*EXERCISE DESCRIPTION*. Below is a listing from which only part is wanted; return exactly the lines from the one with "match fill_value f with" up to and including the one with "(** ** Python values and control *)".

*PROVIDED INFORMATION*.
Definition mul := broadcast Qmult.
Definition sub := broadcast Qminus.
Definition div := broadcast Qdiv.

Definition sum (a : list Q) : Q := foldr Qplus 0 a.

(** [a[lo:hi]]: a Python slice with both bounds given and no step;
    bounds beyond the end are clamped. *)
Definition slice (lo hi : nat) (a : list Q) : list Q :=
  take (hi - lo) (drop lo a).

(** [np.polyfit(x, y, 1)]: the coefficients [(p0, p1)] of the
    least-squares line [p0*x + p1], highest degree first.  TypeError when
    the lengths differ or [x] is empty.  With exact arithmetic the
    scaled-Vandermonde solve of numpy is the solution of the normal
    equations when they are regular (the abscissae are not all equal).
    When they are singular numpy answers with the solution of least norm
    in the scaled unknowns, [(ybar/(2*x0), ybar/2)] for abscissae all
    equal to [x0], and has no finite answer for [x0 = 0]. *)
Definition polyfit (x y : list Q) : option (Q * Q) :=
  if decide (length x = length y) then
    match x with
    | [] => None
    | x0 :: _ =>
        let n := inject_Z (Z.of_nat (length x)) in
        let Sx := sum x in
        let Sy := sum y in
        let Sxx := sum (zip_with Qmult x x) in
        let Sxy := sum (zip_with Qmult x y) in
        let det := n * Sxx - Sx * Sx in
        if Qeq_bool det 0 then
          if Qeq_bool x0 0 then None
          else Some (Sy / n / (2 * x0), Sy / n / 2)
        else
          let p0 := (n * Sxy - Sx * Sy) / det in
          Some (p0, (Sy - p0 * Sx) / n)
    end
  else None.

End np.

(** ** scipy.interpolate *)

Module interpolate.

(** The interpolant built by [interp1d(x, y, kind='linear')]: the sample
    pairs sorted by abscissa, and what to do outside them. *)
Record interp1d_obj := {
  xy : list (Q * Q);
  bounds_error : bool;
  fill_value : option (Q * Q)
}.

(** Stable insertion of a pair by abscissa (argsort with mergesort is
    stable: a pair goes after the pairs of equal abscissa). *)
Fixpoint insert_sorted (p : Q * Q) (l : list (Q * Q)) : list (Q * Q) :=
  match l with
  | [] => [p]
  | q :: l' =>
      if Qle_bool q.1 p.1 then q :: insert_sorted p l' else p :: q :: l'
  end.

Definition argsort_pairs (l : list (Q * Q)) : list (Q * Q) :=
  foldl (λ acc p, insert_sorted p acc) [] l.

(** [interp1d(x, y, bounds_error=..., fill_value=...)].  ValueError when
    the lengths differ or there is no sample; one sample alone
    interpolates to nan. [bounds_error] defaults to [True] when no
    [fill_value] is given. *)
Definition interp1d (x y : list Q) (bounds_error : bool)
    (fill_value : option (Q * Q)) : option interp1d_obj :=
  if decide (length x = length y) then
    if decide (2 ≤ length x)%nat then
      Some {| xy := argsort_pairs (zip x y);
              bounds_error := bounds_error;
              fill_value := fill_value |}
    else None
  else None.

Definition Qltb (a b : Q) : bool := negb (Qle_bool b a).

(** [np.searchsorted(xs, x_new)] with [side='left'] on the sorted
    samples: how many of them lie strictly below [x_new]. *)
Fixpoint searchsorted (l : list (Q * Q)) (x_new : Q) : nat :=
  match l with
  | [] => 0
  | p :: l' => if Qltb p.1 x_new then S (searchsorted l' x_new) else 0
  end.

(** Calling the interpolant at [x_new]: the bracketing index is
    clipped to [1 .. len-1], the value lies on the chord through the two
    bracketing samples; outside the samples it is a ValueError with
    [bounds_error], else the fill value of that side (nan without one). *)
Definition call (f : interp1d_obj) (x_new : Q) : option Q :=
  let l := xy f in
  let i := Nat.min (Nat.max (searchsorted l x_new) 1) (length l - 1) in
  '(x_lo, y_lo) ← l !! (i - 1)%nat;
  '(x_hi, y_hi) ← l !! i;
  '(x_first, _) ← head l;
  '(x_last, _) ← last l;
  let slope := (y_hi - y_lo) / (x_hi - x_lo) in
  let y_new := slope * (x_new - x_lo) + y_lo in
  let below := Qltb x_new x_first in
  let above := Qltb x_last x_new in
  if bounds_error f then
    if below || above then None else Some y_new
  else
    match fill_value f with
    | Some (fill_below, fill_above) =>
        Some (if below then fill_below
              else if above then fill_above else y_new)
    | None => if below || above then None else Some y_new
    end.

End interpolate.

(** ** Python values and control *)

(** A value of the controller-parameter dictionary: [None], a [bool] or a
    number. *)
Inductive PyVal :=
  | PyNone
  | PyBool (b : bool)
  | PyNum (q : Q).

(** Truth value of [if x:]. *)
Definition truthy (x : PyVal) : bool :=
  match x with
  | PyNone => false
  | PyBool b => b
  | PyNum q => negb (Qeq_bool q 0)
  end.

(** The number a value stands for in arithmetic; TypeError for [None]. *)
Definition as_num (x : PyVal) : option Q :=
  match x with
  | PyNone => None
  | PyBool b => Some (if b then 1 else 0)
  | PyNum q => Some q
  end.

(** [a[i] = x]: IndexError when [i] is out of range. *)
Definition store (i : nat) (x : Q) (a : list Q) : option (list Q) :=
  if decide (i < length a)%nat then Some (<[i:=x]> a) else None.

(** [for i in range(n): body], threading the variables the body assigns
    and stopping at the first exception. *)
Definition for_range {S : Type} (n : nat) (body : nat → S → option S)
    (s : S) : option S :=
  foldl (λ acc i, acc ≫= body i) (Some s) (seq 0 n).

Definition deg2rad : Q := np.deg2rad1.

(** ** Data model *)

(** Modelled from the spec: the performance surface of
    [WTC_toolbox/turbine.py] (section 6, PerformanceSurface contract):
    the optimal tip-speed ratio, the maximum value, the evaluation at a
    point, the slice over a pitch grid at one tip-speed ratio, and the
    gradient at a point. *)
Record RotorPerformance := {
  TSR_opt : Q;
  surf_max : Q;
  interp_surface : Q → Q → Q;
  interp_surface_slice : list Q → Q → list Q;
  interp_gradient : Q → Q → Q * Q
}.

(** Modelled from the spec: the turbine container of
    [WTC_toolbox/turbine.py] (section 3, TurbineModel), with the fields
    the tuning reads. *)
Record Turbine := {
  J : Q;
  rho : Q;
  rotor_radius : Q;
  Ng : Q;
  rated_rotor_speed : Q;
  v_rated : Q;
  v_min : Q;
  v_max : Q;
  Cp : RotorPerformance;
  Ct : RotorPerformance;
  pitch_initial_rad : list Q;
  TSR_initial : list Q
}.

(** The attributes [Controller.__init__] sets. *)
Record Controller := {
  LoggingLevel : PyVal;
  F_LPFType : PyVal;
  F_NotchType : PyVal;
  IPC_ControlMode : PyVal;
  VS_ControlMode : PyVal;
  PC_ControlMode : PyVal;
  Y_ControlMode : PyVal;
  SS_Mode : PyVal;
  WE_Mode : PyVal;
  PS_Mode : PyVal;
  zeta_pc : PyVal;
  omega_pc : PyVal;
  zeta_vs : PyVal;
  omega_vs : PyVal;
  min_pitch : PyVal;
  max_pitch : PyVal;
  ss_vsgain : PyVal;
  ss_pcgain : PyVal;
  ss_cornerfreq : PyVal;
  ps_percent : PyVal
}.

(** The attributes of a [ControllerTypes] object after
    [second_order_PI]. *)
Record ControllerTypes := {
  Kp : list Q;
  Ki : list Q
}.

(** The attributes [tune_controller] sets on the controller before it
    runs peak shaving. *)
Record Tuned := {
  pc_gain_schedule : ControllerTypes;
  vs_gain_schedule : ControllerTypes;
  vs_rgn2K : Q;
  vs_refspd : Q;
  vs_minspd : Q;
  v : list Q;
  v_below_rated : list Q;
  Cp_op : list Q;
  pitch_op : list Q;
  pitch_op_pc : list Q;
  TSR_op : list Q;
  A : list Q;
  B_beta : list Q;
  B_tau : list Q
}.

* * *

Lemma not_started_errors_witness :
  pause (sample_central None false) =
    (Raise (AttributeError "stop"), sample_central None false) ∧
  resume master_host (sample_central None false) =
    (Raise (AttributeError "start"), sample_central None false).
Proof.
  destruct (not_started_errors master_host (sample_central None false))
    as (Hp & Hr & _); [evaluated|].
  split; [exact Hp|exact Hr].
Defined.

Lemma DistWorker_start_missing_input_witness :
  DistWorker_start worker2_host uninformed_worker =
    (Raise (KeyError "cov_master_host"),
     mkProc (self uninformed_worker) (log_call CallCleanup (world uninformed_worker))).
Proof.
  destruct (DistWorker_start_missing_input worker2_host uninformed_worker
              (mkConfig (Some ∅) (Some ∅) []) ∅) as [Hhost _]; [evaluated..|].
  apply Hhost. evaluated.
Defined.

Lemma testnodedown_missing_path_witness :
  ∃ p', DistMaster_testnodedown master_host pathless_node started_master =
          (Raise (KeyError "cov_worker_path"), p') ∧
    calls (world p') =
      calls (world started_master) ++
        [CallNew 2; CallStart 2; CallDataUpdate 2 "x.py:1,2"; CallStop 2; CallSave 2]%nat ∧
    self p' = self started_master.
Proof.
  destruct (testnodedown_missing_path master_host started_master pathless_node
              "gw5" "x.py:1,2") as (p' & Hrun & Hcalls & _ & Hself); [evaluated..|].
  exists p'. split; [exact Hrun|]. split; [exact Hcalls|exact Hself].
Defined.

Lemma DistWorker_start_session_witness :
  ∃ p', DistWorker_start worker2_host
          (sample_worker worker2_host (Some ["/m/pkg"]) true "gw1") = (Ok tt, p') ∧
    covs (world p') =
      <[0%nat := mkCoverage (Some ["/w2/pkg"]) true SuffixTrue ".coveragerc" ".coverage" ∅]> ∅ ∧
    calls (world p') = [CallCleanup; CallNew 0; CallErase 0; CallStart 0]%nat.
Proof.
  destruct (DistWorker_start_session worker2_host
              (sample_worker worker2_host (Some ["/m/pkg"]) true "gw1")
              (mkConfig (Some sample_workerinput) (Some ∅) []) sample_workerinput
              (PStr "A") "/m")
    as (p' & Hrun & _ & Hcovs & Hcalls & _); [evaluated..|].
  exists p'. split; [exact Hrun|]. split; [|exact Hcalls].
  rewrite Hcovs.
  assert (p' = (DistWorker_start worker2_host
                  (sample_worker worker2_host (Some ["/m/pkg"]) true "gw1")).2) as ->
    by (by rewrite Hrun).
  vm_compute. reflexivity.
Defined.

*ANSWER SPACE*.
    match fill_value f with
    | Some (fill_below, fill_above) =>
        Some (if below then fill_below
              else if above then fill_above else y_new)
    | None => if below || above then None else Some y_new
    end.

End interpolate.

(** ** Python values and control *)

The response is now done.